The memorial is upheld by the Wassmuth Center for Human Rights located in Boise. According to Dan Prinzing executive director of the center, as quoted by NPR, “While this defacement didn’t cause significant damage, it was the where, the how, the premeditation,” he said. “We have always felt like the heart of the community, and this was a stab in the heart.”

According to NBC, the Wassmuth Center opened the memorial in 2002. After the more recent vandalism, the Wassmuth Center issued the following statement, “This explicit act of white supremacy serves as a reminder of the stark and disturbing pervasiveness of racism, bigotry and hatred that continues to plague society.”

For those wanting to learn more about the Holocaust, impeccable resources can be found through the USHMM. The museum, although currently closed to the public, offers free videos, podcasts, photos and survivor statements on its website: ushmm.org.

Elie Wiesel was born in Sighet, in what is now modern Romania.

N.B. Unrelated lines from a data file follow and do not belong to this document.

(** X17. [Emplace] on an empty vector does not look at its position: for any
    pointer [pos] it behaves as [EmplaceBack], the vector then holds the one
    new element, and the call returns its address, [begin()]. The arguments
    are passed on with [std::move]: an lvalue argument is move-constructed
    from, where [Emplace] on a vector with elements copies it. *)
Theorem Emplace_on_empty_ignores_pos this pos args x e v s :
  objs s !! this = Some v → owns s v [] →
  arg_result (std_move args) = Some (x, e) →
  ∃ s' v', Emplace this pos args s = Done (begin_ v') s' ∧
           objs s' !! this = Some v' ∧ owns s' v' [x] ∧
           Size v' = 1 ∧ Capacity v' = Capacity v `max` 1 ∧
           log s' = log s ++ [e] ∧
           load (begin_ v') s' = Done x s' ∧
           (∀ y, args = Lvalue y → move_fails y = false ∧ e = EvMoveCtor y).
Proof.
  intros Hv Hown Harg. pose proof Hown as (Hlen & Hle & _). simpl in Hlen.
  destruct (append_ok this (std_move args) x e v [] s Hv Hown Harg eq_refl)
    as (v1 & l & old & Happ & Hsz & Hcap & Hraw & Hmono & Hroom & Hcapv & Hl).
  set (s1 := settle this v1 [x] l old s) in *.
  assert (owns s1 v1 [x]) as Hown1 by (apply owns_settle; [simpl; lia|done..]).
  destruct (buffer_ (data_ v1)) as [b|] eqn:Hb; [|apply Hraw in Hb; lia].
  exists s1, v1. split.
  { rewrite (Emplace_empty this pos args v s Hv ltac:(lia)), Happ.
    unfold s1 at 1. rewrite settle_objs. rewrite decide_True by lia.
    unfold begin_, GetAddress. rewrite Hb. do 2 f_equal. lia. }
  split; [apply settle_objs|]. split; [done|].
  unfold Size, Capacity, RawMemory_Capacity.
  split; [lia|]. split.
  { rewrite Hcapv. repeat case_decide; lia. }
  split.
  { unfold s1. rewrite settle_log, Hl. by case_decide. }
  split.
  { unfold begin_, GetAddress. rewrite Hb.
    destruct (owns_Some _ _ _ _ Hown1 Hb) as (_ & _ & _ & Hcells).
    eapply (load_at _ _ _ []); [exact Hcells|simpl; reflexivity|done]. }
  intros y ->. simpl in Harg. destruct (move_fails y); [done|].
  by injection Harg as _ <-.
Qed.

Lemma Erase_end this v s :
  objs s !! this = Some v → Erase this (end_ v) s = Undefined.
Proof.
  intros Hv. unfold Erase, distance, RawMemory_index, std_move_range, distance.
  munfold. rewrite (get_obj_spec _ _ _ Hv). mred. vec_simpl.
  rewrite decide_True by (split; [done|lia]). mred.
  case_decide; [|done]. mred. case_decide; [|done]. mred.
  rewrite decide_False; [done|]. simpl. lia.
Qed.

(** X18. [Erase] of an element that is not in the last cell of the block,
    when no move assignment throws: the elements behind it move one cell to
    the front, by move assignment from front to back, the object left in
    the last occupied cell is destroyed, and the call returns the position
    it was given, now that of the element that followed. The storage is
    kept. [Erase(end())] has no defined result. *)
Theorem Erase_removes this v l1 x l2 s a :
  objs s !! this = Some v → owns s v (l1 ++ x :: l2) → buffer_ (data_ v) = Some a →
  (length l1 + 1 < capacity_ (data_ v) → all_good move_assign_throws l2 = true →
     ∃ s', Erase this (begin_ v +ₚ length l1) s = Done (begin_ v +ₚ length l1) s' ∧
           objs s' !! this = Some (mkVector (data_ v) (size_ v - 1)) ∧
           owns s' (mkVector (data_ v) (size_ v - 1)) (l1 ++ l2) ∧
           log s' = log s ++ map EvMoveAssign l2 ++ [EvDtor (hole_left x l2)] ∧
           (l2 = [] → hole_left x l2 = x) ∧
           (∀ l2' z, l2 = l2' ++ [z] → hole_left x l2 = moved_from z)) ∧
  Erase this (end_ v) s = Undefined.
Proof.
  intros Hv Hown Hbuf. split; [|by apply Erase_end].
  intros Hcap Hok.
  assert (begin_ v +ₚ length l1 = Ptr (Some a) (length l1)) as ->
    by (unfold begin_, GetAddress, ptr_add; simpl; by rewrite Hbuf).
  pose proof (Erase_spec this v l1 x l2 s a Hv Hown Hbuf Hcap) as Hr.
  rewrite Hok in Hr. eexists. split; [exact Hr|].
  split; [apply settle_objs|].
  pose proof Hown as (Hlen & Hle & _). rewrite length_app in Hlen. simpl in Hlen.
  split.
  { apply owns_settle; simpl; [rewrite length_app; lia|lia|].
    by apply (owns_raw_inv s v (l1 ++ x :: l2)). }
  split; [done|]. split.
  - by intros ->.
  - intros l2' z ->. unfold hole_left. by rewrite last_snoc.
Qed.


Lemma effect_on_settle this v v' ys l old n s :
  size_ v' = n → capacity_ (data_ v) ≤ capacity_ (data_ v') →
  (capacity_ (data_ v') = capacity_ (data_ v) → data_ v' = data_ v) →
  (data_ v' = data_ v ∧ old = None) ∨ old = buffer_ (data_ v) →
  effect_on this v n s (settle this v' ys l old s).
Proof.
  intros Hn Hcap Hsame Hold. exists v'. split; [apply settle_objs|].
  repeat (split; [done|]). split; [intros o Ho; by apply settle_objs_ne|].
  intros a Ha. destruct (decide (buffer_ (data_ v') = Some a)) as [Hb|Hb]; [by left|].
  right. unfold settle in Ha; simpl in Ha.
  assert (is_Some (dealloc old (heap s) !! a)) as Hd.
  { destruct (buffer_ (data_ v')) as [b|]; [|done].
    rewrite lookup_insert_ne in Ha by congruence. done. }
  destruct Hold as [[Hdata ->]| ->].
  - simpl in Hd. split; [done|]. by rewrite Hdata.
  - destruct (buffer_ (data_ v)) as [a'|]; simpl in Hd; [|done].
    apply lookup_delete_is_Some in Hd as [Hne Hd]. split; [done|]. congruence.
Qed.

Lemma effect_on_same this v s :
  objs s !! this = Some v → effect_on this v (size_ v) s s.
Proof. intros Hv. exists v. repeat (split; [done|]). intros a Ha. right. by split. Qed.

Lemma Reserve_effect this n v s s' :
  store_inv s → objs s !! this = Some v → Reserve this n s = Done tt s' →
  effect_on this v (size_ v) s s'.
Proof.
  intros Hinv Hv Hrun. destruct (store_inv_owns _ _ _ Hinv Hv) as [xs Hown].
  destruct (decide (n ≤ capacity_ (data_ v))) as [Hle|Hgt].
  - rewrite (Reserve_noop _ _ _ _ Hv Hle) in Hrun. injection Hrun as <-.
    by apply effect_on_same.
  - pose proof (Reserve_grow this n v xs s Hv Hown ltac:(lia)) as Hr.
    destruct (all_good reloc_fails xs); [|destruct Hr as [? Hr]; congruence].
    rewrite Hr in Hrun. injection Hrun as <-.
    apply effect_on_settle; simpl; [done|lia|lia|by right].
Qed.

Lemma append_effect this args v s s' :
  store_inv s → objs s !! this = Some v → append this args s = Done tt s' →
  effect_on this v (size_ v + 1) s s'.
Proof.
  intros Hinv Hv Hrun. destruct (store_inv_owns _ _ _ Hinv Hv) as [xs Hown].
  pose proof Hown as (Hlen & Hle & _).
  destruct (decide (size_ v = capacity_ (data_ v))) as [Hfull|Hroom].
  - pose proof (append_grow this args v xs s Hv Hown Hfull) as Hr.
    destruct (arg_result args) as [[x e]|]; [|destruct Hr as [? Hr]; congruence].
    destruct (all_good reloc_fails xs); [|destruct Hr as [? Hr]; congruence].
    rewrite Hr in Hrun. injection Hrun as <-.
    apply effect_on_settle; simpl; [done|case_decide; lia|case_decide; lia|by right].
  - pose proof (append_inplace this args v xs s Hv Hown ltac:(lia)) as Hr.
    destruct (arg_result args) as [[x e]|]; [|congruence].
    rewrite Hr in Hrun. injection Hrun as <-.
    apply effect_on_settle; simpl; [done|done|done|by left].
Qed.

After being forced into a ghetto, Wiesel and his family were loaded into cattle cars and sent to Auschwitz. He and his father were chosen for slave labor. His mother and sister were killed. Wiesel’s experiences were documented in his memoir called “Night”. Wiesel and his father were sent on a death march to another concentration camp called Buchenwald as the allied powers approached Auschwitz. His father, although he survived the march, did not survive to see Buchenwald’s liberation. After the war Wiesel, like Egel, immigrated to the United States and was left to reconcile his experiences in the Nazi death camp like so many others.

According to the museum’s website, Wiesel was “awarded the inaugural United States Holocaust Memorial Museum Award, the Museum’s highest honor, in 2011 for the singular role he has played in establishing and advancing the cause of Holocaust remembrance.”

Wiesel once said, “We must always take sides. Neutrality helps the oppressor, never the victim. Silence encourages the tormentor, never the tormented.”

Egel and Wiesel, are just two Holocaust survivors. There are many more whose stories are not shared in this article.